Although Hernandez does not believe it should be mandated, he trusts that a positive factor is how it may help us return to a relative normal. His hope is that the booster shot will help calm people’s nerves in terms of transmitting COVID-19, which means the extra precautions such as plexiglass and masks can start to fade away. “It will hopefully help the administrators be less strict about the rules and make people believe they are more safe. I don’t think it will make a genuine difference in cases though,” he said. One of Hernandez’s concerns, besides being skeptical of the booster, is that nothing has changed for the better. He maintains that if the vaccination is going to be required, the rules should at least be not as strict, but that is not the case. 

Steve Kassell-Yung is a pediatrician and member of the healthcare advisory board which helps the school navigate decisions in regard to COVID-19. He and the health advisory team knew that the science behind the booster showed it was safe enough to require for the school in order to prevent the further spread of disease.

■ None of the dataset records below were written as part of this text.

(** *** utils/defineAiFunction.ts: the tool registry *)

Module DefineAiFunction.

(** An [AiFunction]: the declared name and the implementation. *)
Record AiFunction (W : Type) : Type := {
  declaration_name : string;
  implementation : Js.value → W → completion Js.value * W
}.
Arguments declaration_name {W} _.
Arguments implementation {W} _.

(** [Object.fromEntries(aiFunctions.map(f => [f.declaration.name, f]))]: a
    later entry replaces an earlier one of the same name. *)
Definition fromEntries {W : Type} (aiFunctions : list (AiFunction W))
  : gmap string (AiFunction W) :=
  fold_left (fun m f => <[declaration_name f := f]> m) aiFunctions ∅.

(** [runAiFunction(func, name, args)].  The object [func] is a finite map
    from its own keys; keys inherited from [Object.prototype] are not part
    of the model. *)
Definition runAiFunction {W : Type} (func : gmap string (AiFunction W))
    (name : string) (args : Js.value) (rt : Logger.Runtime W)
  : completion Js.value * Logger.Runtime W :=
  match func !! name with
  | None => (Throw (Js.new_Error ("Function '" +:+ name +:+ "' not found")), rt)
  | Some f =>
      let rt := Logger.emit (Logger.ImplementationRun name args) rt in
      let '(res, w') := implementation f args (Logger.world rt) in
      (res, {| Logger.world := w'; Logger.trace := Logger.trace rt |})
  end.

End DefineAiFunction.

(** *** agents/reproducer.ts: the reproduction agent *)

Module Reproducer.
Import GenAI Logger DefineAiFunction.

(** The finalize tool. *)
Definition report {W : Type} : AiFunction W :=
  {| declaration_name := "report";
     implementation := fun _ w => (Normal Js.Undefined, w) (* dummy implementation *) |}.

(** The implementations of the tools that [createExploreFunctions] and
    [createDockerFunctions] hand to the agent. *)
Record Tools (W : Type) : Type := {
  readFile : Js.value → W → completion Js.value * W;
  listDir : Js.value → W → completion Js.value * W;
  buildImage : Js.value → W → completion Js.value * W;
  createContainer : Js.value → W → completion Js.value * W;
  executeCommand : Js.value → W → completion Js.value * W
}.
Arguments readFile {W} _.
Arguments listDir {W} _.
Arguments buildImage {W} _.
Arguments createContainer {W} _.
Arguments executeCommand {W} _.

(** An entry of [functionCallHistory] and of [agentResponses]. *)
Record CallRecord : Type := {
  call_name : string;
  call_args : Js.value;
  call_result : Js.value;
  call_key : Key
}.

Record AgentResponse : Type := { iteration : nat; response_text : string }.

(** What [reproduceWithGemini] resolves to; [finalResult] is [None] for
    [null]. *)
Record Result : Type := {
  finalResult : option Js.value;
  functionCallHistory : list CallRecord;
  agentResponses : list AgentResponse
}.

(** The local variables of [reproduceWithGemini] that the loop updates. *)
Record State (W : Type) : Type := {
  runtime : Runtime W;
  contents : list Content;
  history : list CallRecord;
  responses : list AgentResponse
}.
Arguments runtime {W} _.
Arguments contents {W} _.
Arguments history {W} _.
Arguments responses {W} _.

(** [s.replace(pattern, by)] for a string pattern: the first occurrence. *)
Fixpoint replace (pattern by_ s : string) : string :=
  if String.prefix pattern s then
    by_ +:+ String.substring (String.length pattern) (String.length s - String.length pattern) s
  else match s with
       | EmptyString => EmptyString
       | String c s' => String c (replace pattern by_ s')
       end.

Section Agent.
Context {W : Type} `{!Models W}.
Variable tools : Tools W.
Variable systemInstruction : string.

Kassell-Yung went on to explain the importance of vaccinations, and as to why new strains are constantly popping up: “We felt it was important to try to protect as many people by requiring the booster because that’s the reason why new variants are coming up. There are pockets of people who are vaccinated or sub-optimally vaccinated around the world,” he said. He relayed that with the implementation of boosters people will be more protected.

In terms of the Center for Disease Control guidelines (CDC), Masters follows them very closely. Since the CDC prompts most other authorities to develop their guidelines, it can be difficult for the health advisory team because it can take a long time for those recommendations to be put out. They will often try to get a headstart on figuring out what those new regulations will be.“The team tries to forecast what the CDC guidelines are going to be, and then we start preparing to put those out,” Kassell-Yung said. Most private institutions are also following the same practices since school administrators are in contact with one another. 

Although the health advisory team was skeptical of mandating the booster initially, since it could send a mixed signal that the other two doses didn’t work, they knew requiring it was the smarter decision for the school. “The community cares about each individual, which is why we had a feeling that the boosters would be well accepted,” Kassell-Yung said.